A New Way of Seeing the Father: a Fathers Day Meditation

A friend narrated to me a rather sad childhood situation that involved his father. He had been sent by the father to pick something from the house. Though he didn’t clearly get what his father wanted, he feared to ask and clarify for fear of a violent response from him (the father). In general, around his father, there was always a climate of fear with everyone walking on tenterhooks. This is not an isolated incident and there are many other unique types of fathers behaviours, almost as unique as the number of families. Indeed for many the mention of the word “father” conjures positive memories and experiences. But for some, they bring up negative connotations: abusive fathers, absentee fathers, violent fathers, angry fathers and distant fathers. In a legal aid clinic in rural Bangladesh, I met about ten young girls all with the same case – their husbands had abandoned their homes to pursue selfish ambitions.

These childhood experiences powerfully shape the narratives of our adult lives and effectively define how we perceive the role of the father in the home, society. Each day, the fathers of this world are actively forming an image in the minds of their children of the role of the father. Another friend once told me, “when my wife will misbehave in future, I will not hesitate to beat her”. I asked him if his father beats his mother.
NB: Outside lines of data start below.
(* ===== verification/ProxyClaims.v ===== *)
(** * What voting by proxy guarantees *)
From S2P Require Import Prelude FlatMap FcInt Asset Pledge ChainState.
From S2P Require Import AccountStats Voter Voting Proxy Frame Ledger VoterClaims SupplySteps BlockUpdate ProxyProof.
Local Open Scope Z_scope.
Import asset pledge chain acc voter voting proxy updates.

Section invariant.
Context {F : FcInt} {C : ChainConfig}.

(** No voter follows itself within one step more than the walks over proxies
    take, and a proxy is a voter that an account had up to now. *)
Record proxies_ok (d : database) : Prop := {
  po_circle : circle_free (S (max_level d)) (follows d);
  po_known : forall k p, follows d k p -> exists n, sequences d !! p.1 = Some n /\ p.2 <= n }.
(** The account's voters are not numbered out. *)
Definition sequence_room (d : database) (uid : Z) : Prop :=
  forall n, sequences d !! uid = Some n -> 0 <= n < 2 ^ 32 - 1.
Definition later (d d' : database) : Prop := forall uid n,
  sequences d !! uid = Some n -> exists n', sequences d' !! uid = Some n' /\ n <= n'.
(** From [d] to [d'] only the proxy of [k] was set, to [np]. *)
Definition relinks (k : Z * Z) (np : option (Z * Z)) (d d' : database) : Prop := forall a b,
  follows d' a b -> (a = k /\ np = Some b) \/ (a <> k /\ follows d a b).
Definition changed_proxy (k : Z * Z) (np : option (Z * Z)) (d d' : database) : Prop :=
  relinks k np d d' /\ later d d' /\ params d' = params d.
He answered in the affirmative and I understood where the problem lay.

A poor relationship with your father will distort the way you view everything in your life: the way you view authority figures, the way you view all men, and your marriage. A father will either build up a child or tear him down. In addition for the christian, it also influences your relationship with the “heavenly Father”. There’s a relationship between our relationship with our earthly father and our heavenly Father. John Bishop’s book God Distorted: How Your Earthly Father Affects Your Perception of God and Why It Matters explores this into details. For instance, how do you communicate to such a person that God is “our Father” without conjuring up images of his earthly father, abusiveness and all. But what does the Bible about a father? In Isaiah 40, it says:
He tends his flock like a shepherd;
he gathers the lamb in his arms
and carries them close to his heart;
he gently leads those that have young.

So how does one respond. For any young adult going into fatherhood, the first step would be to identify which of his behaviours and perceptions of their fatherhood roles could have their roots in such childhood experiences, and compare this with the characters of God the Father as revealed in the Bible. You can then reflect these in his own family by being merciful (Luke 6:35-36), providing (Matthew 7:9-11), forgiving – even the prodigal sons (Luke 15:17) and most importantly, loving his children (John 16:27).

How great is the love the Father has lavished on us, that we should be called children of God! (1 John 3:1). May you experience and reflect this love in your families as you learn more of the truth about your ‘ABBA’.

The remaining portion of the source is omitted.